» Records from a dataset:
↓

(* ===== verification/Fs.v ===== *)
(** * The file system ([std::fs])

    A file system maps paths to contents.  The operating system decides whether a
    call succeeds: its answer is an input.  A write that fails may have truncated
    or partly written the file, so a failing answer says what is left in it. *)

From S2P Require Import Prelude RustStd ThirdParty.

Record FileSystem := mkFs {
  fs_files : gmap string bytes;
  fs_dirs : gset string;
}.

(** [WErr None]: the file was not touched; [WErr (Some l)]: it now holds [l]. *)
Inductive write_answer := WOk | WErr (left : option bytes).

Definition fs_exists (p : string) (fs : FileSystem) : bool :=
  bool_decide (is_Some (fs_files fs !! p)) || bool_decide (p ∈ fs_dirs fs).

Definition set_file (p : string) (b : bytes) (fs : FileSystem) : FileSystem :=
  mkFs (<[p := b]> (fs_files fs)) (fs_dirs fs).

Definition fs_write (ans : write_answer) (p : string) (b : bytes) (fs : FileSystem)
    : FileSystem * bool :=
  match ans with
  | WOk => (set_file p b fs, true)
  | WErr None => (fs, false)
  | WErr (Some l) => (set_file p l fs, false)
  end.

Definition fs_remove_file (ans : bool) (p : string) (fs : FileSystem) : FileSystem * bool :=
  if ans then (mkFs (delete p (fs_files fs)) (fs_dirs fs), true) else (fs, false).

Definition fs_create_dir_all (ans : bool) (p : string) (fs : FileSystem) : FileSystem * bool :=
  if ans then (mkFs (fs_files fs) ({[p]} ∪ fs_dirs fs), true) else (fs, false).

(** [ans = false]: the call failed although the file is there. *)
Definition fs_read (ans : bool) (p : string) (fs : FileSystem) : option bytes :=
  if ans then fs_files fs !! p else None.

(** [fs::read_to_string] also refuses bytes that are not UTF-8. *)
Definition fs_read_to_string (ans : bool) (p : string) (fs : FileSystem) : option string :=
  b ← fs_read ans p fs;
  let s := String.string_of_list_byte b in
  if utf8_valid s then Some s else None.

Definition to_bytes (s : string) : bytes := String.list_byte_of_string s.

Lemma to_bytes_app s t : to_bytes (String.append s t) = to_bytes s ++ to_bytes t.
Proof.
  unfold to_bytes, String.list_byte_of_string.
  induction s as [|c s IH]; simpl; [done|]. by rewrite IH.
Qed.

Lemma fs_read_to_string_set_file p s fs :
  utf8_valid s = true →
  fs_read_to_string true p (set_file p (to_bytes s) fs) = Some s.
Proof.
  intros Hu. unfold fs_read_to_string, fs_read, set_file, to_bytes. simpl.
  rewrite lookup_insert_eq. simpl. by rewrite String.string_of_list_byte_of_string, Hu.
Qed.

Lemma fs_exists_set_file p b fs : fs_exists p (set_file p b fs) = true.
Proof. unfold fs_exists, set_file. simpl. by rewrite lookup_insert_eq. Qed.

#[export] Hint Resolve fs_exists_set_file : hc.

↑

» What you will do:
Copy the entries above exactly, leaving none out.

» Task solution:
(* ===== verification/Fs.v ===== *)
(** * The file system ([std::fs])

    A file system maps paths to contents.  The operating system decides whether a
    call succeeds: its answer is an input.  A write that fails may have truncated
    or partly written the file, so a failing answer says what is left in it. *)

From S2P Require Import Prelude RustStd ThirdParty.

Record FileSystem := mkFs {
  fs_files : gmap string bytes;
  fs_dirs : gset string;
}.

(** [WErr None]: the file was not touched; [WErr (Some l)]: it now holds [l]. *)
Inductive write_answer := WOk | WErr (left : option bytes).

Definition fs_exists (p : string) (fs : FileSystem) : bool :=
  bool_decide (is_Some (fs_files fs !! p)) || bool_decide (p ∈ fs_dirs fs).

Definition set_file (p : string) (b : bytes) (fs : FileSystem) : FileSystem :=
  mkFs (<[p := b]> (fs_files fs)) (fs_dirs fs).

Definition fs_write (ans : write_answer) (p : string) (b : bytes) (fs : FileSystem)
    : FileSystem * bool :=
  match ans with
  | WOk => (set_file p b fs, true)
  | WErr None => (fs, false)
  | WErr (Some l) => (set_file p l fs, false)
  end.

Definition fs_remove_file (ans : bool) (p : string) (fs : FileSystem) : FileSystem * bool :=
  if ans then (mkFs (delete p (fs_files fs)) (fs_dirs fs), true) else (fs, false).

Definition fs_create_dir_all (ans : bool) (p : string) (fs : FileSystem) : FileSystem * bool :=
  if ans then (mkFs (fs_files fs) ({[p]} ∪ fs_dirs fs), true) else (fs, false).

(** [ans = false]: the call failed although the file is there. *)
Definition fs_read (ans : bool) (p : string) (fs : FileSystem) : option bytes :=
  if ans then fs_files fs !! p else None.

(** [fs::read_to_string] also refuses bytes that are not UTF-8. *)
Definition fs_read_to_string (ans : bool) (p : string) (fs : FileSystem) : option string :=
  b ← fs_read ans p fs;
  let s := String.string_of_list_byte b in
  if utf8_valid s then Some s else None.

Definition to_bytes (s : string) : bytes := String.list_byte_of_string s.

Lemma to_bytes_app s t : to_bytes (String.append s t) = to_bytes s ++ to_bytes t.
Proof.
  unfold to_bytes, String.list_byte_of_string.
  induction s as [|c s IH]; simpl; [done|]. by rewrite IH.
Qed.

Lemma fs_read_to_string_set_file p s fs :
  utf8_valid s = true →
  fs_read_to_string true p (set_file p (to_bytes s) fs) = Some s.
Proof.
  intros Hu. unfold fs_read_to_string, fs_read, set_file, to_bytes. simpl.
  rewrite lookup_insert_eq. simpl. by rewrite String.string_of_list_byte_of_string, Hu.
Qed.

Lemma fs_exists_set_file p b fs : fs_exists p (set_file p b fs) = true.
Proof. unfold fs_exists, set_file. simpl. by rewrite lookup_insert_eq. Qed.

#[export] Hint Resolve fs_exists_set_file : hc.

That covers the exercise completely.